### Task directions
Instruction for the data below: set down exactly the lines from the line with "capacity stk' = capacity (thread_stk" to the line with "apply list_lookup_insert_Some in Hj", inclusive, and no others.

### Exercise material

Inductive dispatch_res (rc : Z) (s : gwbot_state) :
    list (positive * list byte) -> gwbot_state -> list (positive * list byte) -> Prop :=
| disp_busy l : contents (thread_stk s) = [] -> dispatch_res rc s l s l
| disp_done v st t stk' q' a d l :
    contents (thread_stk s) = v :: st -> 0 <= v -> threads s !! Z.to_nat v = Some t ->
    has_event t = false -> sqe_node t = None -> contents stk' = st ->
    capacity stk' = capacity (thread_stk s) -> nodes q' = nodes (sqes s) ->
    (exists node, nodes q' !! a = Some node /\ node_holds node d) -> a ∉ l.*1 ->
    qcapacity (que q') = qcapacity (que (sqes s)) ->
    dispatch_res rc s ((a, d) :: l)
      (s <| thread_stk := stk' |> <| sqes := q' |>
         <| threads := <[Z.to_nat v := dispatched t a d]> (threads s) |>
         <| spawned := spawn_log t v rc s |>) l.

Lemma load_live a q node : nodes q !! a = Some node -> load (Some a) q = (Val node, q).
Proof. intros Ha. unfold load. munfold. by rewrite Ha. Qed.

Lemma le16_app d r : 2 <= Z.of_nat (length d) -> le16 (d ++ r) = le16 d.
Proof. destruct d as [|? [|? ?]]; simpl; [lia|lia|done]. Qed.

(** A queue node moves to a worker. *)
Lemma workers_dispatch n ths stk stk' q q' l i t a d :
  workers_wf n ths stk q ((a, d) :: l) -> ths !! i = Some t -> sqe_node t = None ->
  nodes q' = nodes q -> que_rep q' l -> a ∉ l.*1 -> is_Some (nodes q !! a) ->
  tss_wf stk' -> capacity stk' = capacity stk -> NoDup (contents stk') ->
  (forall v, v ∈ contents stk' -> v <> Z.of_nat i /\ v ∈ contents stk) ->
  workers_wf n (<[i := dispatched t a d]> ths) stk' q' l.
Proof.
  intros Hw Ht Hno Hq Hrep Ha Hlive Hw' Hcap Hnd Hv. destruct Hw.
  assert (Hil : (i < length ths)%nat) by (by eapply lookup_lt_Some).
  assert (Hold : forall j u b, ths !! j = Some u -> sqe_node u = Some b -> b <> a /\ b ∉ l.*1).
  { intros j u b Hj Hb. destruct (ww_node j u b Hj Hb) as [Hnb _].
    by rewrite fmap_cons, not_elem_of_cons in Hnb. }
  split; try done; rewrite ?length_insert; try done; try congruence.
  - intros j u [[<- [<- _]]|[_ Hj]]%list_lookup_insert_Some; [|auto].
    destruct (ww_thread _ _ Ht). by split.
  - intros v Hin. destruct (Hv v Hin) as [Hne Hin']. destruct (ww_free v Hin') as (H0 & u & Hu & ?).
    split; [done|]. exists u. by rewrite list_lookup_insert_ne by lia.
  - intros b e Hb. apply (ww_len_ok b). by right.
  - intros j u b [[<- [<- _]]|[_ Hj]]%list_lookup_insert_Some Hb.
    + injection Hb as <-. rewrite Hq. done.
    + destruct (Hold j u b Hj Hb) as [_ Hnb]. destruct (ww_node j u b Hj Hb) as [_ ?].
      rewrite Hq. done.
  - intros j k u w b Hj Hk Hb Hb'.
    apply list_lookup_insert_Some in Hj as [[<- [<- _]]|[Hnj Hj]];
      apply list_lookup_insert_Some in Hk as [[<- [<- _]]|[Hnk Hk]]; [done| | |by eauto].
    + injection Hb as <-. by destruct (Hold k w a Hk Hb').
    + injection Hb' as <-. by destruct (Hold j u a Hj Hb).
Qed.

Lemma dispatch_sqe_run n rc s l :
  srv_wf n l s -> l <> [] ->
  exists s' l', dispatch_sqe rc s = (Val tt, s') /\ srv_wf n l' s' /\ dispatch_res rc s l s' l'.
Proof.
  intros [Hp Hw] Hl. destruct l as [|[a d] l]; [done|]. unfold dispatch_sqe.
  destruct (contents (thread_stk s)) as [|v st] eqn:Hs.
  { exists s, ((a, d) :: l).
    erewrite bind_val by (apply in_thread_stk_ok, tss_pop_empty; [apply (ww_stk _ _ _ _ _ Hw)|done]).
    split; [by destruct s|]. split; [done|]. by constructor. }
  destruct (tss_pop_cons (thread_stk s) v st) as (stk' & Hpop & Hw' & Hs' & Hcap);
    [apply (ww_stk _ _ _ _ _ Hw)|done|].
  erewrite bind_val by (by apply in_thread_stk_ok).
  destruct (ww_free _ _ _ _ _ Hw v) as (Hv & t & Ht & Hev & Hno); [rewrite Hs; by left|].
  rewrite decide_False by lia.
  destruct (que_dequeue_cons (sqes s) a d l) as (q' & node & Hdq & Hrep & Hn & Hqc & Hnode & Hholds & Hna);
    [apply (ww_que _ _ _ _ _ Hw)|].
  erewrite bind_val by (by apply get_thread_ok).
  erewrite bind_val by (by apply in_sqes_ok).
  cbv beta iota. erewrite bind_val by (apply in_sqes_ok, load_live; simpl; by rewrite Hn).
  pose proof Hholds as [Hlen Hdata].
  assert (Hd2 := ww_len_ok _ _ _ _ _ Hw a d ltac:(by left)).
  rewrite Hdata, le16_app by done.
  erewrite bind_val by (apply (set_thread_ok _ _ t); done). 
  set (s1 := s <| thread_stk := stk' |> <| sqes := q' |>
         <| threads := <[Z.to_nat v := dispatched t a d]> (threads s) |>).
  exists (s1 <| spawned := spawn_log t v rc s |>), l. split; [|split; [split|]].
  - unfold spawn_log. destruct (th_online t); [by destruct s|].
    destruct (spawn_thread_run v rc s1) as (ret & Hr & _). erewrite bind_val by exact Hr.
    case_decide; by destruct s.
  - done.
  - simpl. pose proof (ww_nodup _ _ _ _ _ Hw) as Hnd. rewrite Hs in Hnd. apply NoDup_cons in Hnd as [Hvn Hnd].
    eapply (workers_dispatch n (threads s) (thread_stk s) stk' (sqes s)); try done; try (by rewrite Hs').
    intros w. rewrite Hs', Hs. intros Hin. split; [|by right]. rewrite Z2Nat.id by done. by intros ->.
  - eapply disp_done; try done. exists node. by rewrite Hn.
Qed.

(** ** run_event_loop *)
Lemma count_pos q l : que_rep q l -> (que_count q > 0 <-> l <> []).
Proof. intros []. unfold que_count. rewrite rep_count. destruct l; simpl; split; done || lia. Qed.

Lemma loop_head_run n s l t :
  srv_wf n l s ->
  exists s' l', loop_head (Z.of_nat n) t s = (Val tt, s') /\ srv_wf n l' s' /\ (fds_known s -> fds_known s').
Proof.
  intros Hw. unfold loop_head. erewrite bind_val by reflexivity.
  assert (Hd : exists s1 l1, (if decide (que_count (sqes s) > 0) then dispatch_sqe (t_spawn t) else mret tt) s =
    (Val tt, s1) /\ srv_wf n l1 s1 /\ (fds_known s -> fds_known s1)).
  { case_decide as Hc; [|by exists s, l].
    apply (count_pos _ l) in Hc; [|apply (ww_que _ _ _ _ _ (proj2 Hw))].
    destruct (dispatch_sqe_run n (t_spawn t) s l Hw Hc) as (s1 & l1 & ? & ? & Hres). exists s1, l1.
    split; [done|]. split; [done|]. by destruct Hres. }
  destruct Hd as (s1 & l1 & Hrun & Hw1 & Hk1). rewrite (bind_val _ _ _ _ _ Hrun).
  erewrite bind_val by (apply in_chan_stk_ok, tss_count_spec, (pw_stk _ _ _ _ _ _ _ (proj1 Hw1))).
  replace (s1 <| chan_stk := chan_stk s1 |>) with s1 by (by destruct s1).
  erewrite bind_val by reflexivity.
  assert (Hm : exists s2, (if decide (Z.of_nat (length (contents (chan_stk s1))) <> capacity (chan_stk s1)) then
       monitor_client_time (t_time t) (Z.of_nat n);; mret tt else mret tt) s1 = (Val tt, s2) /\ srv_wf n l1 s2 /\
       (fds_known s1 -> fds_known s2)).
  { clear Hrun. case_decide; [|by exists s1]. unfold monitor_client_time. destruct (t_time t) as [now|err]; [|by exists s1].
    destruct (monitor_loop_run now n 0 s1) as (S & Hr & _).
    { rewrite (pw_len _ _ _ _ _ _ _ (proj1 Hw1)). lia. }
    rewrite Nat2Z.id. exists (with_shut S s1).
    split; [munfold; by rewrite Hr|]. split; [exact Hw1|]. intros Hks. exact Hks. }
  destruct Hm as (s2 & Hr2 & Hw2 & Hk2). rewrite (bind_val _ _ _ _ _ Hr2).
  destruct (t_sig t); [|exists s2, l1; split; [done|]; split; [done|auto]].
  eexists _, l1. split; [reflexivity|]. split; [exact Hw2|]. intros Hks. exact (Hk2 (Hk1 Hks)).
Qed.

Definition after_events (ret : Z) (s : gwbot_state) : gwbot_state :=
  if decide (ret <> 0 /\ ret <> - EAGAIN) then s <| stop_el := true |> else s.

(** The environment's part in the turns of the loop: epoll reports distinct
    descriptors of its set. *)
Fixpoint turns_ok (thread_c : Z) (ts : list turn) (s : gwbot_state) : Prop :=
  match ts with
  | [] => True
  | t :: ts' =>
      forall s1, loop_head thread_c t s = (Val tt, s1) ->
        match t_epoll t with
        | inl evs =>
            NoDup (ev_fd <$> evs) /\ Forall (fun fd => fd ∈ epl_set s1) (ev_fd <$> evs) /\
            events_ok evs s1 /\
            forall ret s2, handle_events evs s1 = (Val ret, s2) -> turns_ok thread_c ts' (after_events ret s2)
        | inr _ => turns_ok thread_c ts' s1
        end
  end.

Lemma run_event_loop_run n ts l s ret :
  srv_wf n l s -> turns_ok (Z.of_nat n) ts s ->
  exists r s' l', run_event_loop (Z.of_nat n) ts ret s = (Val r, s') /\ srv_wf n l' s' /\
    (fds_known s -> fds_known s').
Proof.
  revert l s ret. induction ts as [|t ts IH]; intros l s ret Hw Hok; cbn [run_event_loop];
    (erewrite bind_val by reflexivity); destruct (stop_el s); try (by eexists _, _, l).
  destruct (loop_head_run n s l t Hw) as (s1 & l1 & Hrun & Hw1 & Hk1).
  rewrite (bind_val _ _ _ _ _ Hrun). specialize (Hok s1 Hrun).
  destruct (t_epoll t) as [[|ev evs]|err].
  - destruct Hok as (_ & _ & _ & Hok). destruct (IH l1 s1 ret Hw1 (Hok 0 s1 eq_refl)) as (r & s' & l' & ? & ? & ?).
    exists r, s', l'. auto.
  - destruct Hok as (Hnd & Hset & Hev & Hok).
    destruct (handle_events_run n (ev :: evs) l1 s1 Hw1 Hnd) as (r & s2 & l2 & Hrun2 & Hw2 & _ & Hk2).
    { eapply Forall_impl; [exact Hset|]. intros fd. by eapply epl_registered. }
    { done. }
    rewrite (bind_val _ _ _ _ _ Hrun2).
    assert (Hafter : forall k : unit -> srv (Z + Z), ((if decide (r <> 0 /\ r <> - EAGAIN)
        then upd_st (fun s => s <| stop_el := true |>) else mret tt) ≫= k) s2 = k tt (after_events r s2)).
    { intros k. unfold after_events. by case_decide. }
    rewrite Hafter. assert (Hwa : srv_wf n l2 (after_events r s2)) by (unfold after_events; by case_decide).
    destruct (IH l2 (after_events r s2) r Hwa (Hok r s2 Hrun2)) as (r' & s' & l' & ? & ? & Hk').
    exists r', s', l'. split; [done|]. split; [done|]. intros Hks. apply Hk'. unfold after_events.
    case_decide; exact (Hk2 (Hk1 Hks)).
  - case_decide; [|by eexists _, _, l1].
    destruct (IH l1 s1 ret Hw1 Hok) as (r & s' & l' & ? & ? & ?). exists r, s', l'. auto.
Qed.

### Problem solution
    capacity stk' = capacity (thread_stk s) -> nodes q' = nodes (sqes s) ->
    (exists node, nodes q' !! a = Some node /\ node_holds node d) -> a ∉ l.*1 ->
    qcapacity (que q') = qcapacity (que (sqes s)) ->
    dispatch_res rc s ((a, d) :: l)
      (s <| thread_stk := stk' |> <| sqes := q' |>
         <| threads := <[Z.to_nat v := dispatched t a d]> (threads s) |>
         <| spawned := spawn_log t v rc s |>) l.

Lemma load_live a q node : nodes q !! a = Some node -> load (Some a) q = (Val node, q).
Proof. intros Ha. unfold load. munfold. by rewrite Ha. Qed.

Lemma le16_app d r : 2 <= Z.of_nat (length d) -> le16 (d ++ r) = le16 d.
Proof. destruct d as [|? [|? ?]]; simpl; [lia|lia|done]. Qed.

(** A queue node moves to a worker. *)
Lemma workers_dispatch n ths stk stk' q q' l i t a d :
  workers_wf n ths stk q ((a, d) :: l) -> ths !! i = Some t -> sqe_node t = None ->
  nodes q' = nodes q -> que_rep q' l -> a ∉ l.*1 -> is_Some (nodes q !! a) ->
  tss_wf stk' -> capacity stk' = capacity stk -> NoDup (contents stk') ->
  (forall v, v ∈ contents stk' -> v <> Z.of_nat i /\ v ∈ contents stk) ->
  workers_wf n (<[i := dispatched t a d]> ths) stk' q' l.
Proof.
  intros Hw Ht Hno Hq Hrep Ha Hlive Hw' Hcap Hnd Hv. destruct Hw.
  assert (Hil : (i < length ths)%nat) by (by eapply lookup_lt_Some).
  assert (Hold : forall j u b, ths !! j = Some u -> sqe_node u = Some b -> b <> a /\ b ∉ l.*1).
  { intros j u b Hj Hb. destruct (ww_node j u b Hj Hb) as [Hnb _].
    by rewrite fmap_cons, not_elem_of_cons in Hnb. }
  split; try done; rewrite ?length_insert; try done; try congruence.
  - intros j u [[<- [<- _]]|[_ Hj]]%list_lookup_insert_Some; [|auto].
    destruct (ww_thread _ _ Ht). by split.
  - intros v Hin. destruct (Hv v Hin) as [Hne Hin']. destruct (ww_free v Hin') as (H0 & u & Hu & ?).
    split; [done|]. exists u. by rewrite list_lookup_insert_ne by lia.
  - intros b e Hb. apply (ww_len_ok b). by right.
  - intros j u b [[<- [<- _]]|[_ Hj]]%list_lookup_insert_Some Hb.
    + injection Hb as <-. rewrite Hq. done.
    + destruct (Hold j u b Hj Hb) as [_ Hnb]. destruct (ww_node j u b Hj Hb) as [_ ?].
      rewrite Hq. done.
  - intros j k u w b Hj Hk Hb Hb'.
    apply list_lookup_insert_Some in Hj as [[<- [<- _]]|[Hnj Hj]];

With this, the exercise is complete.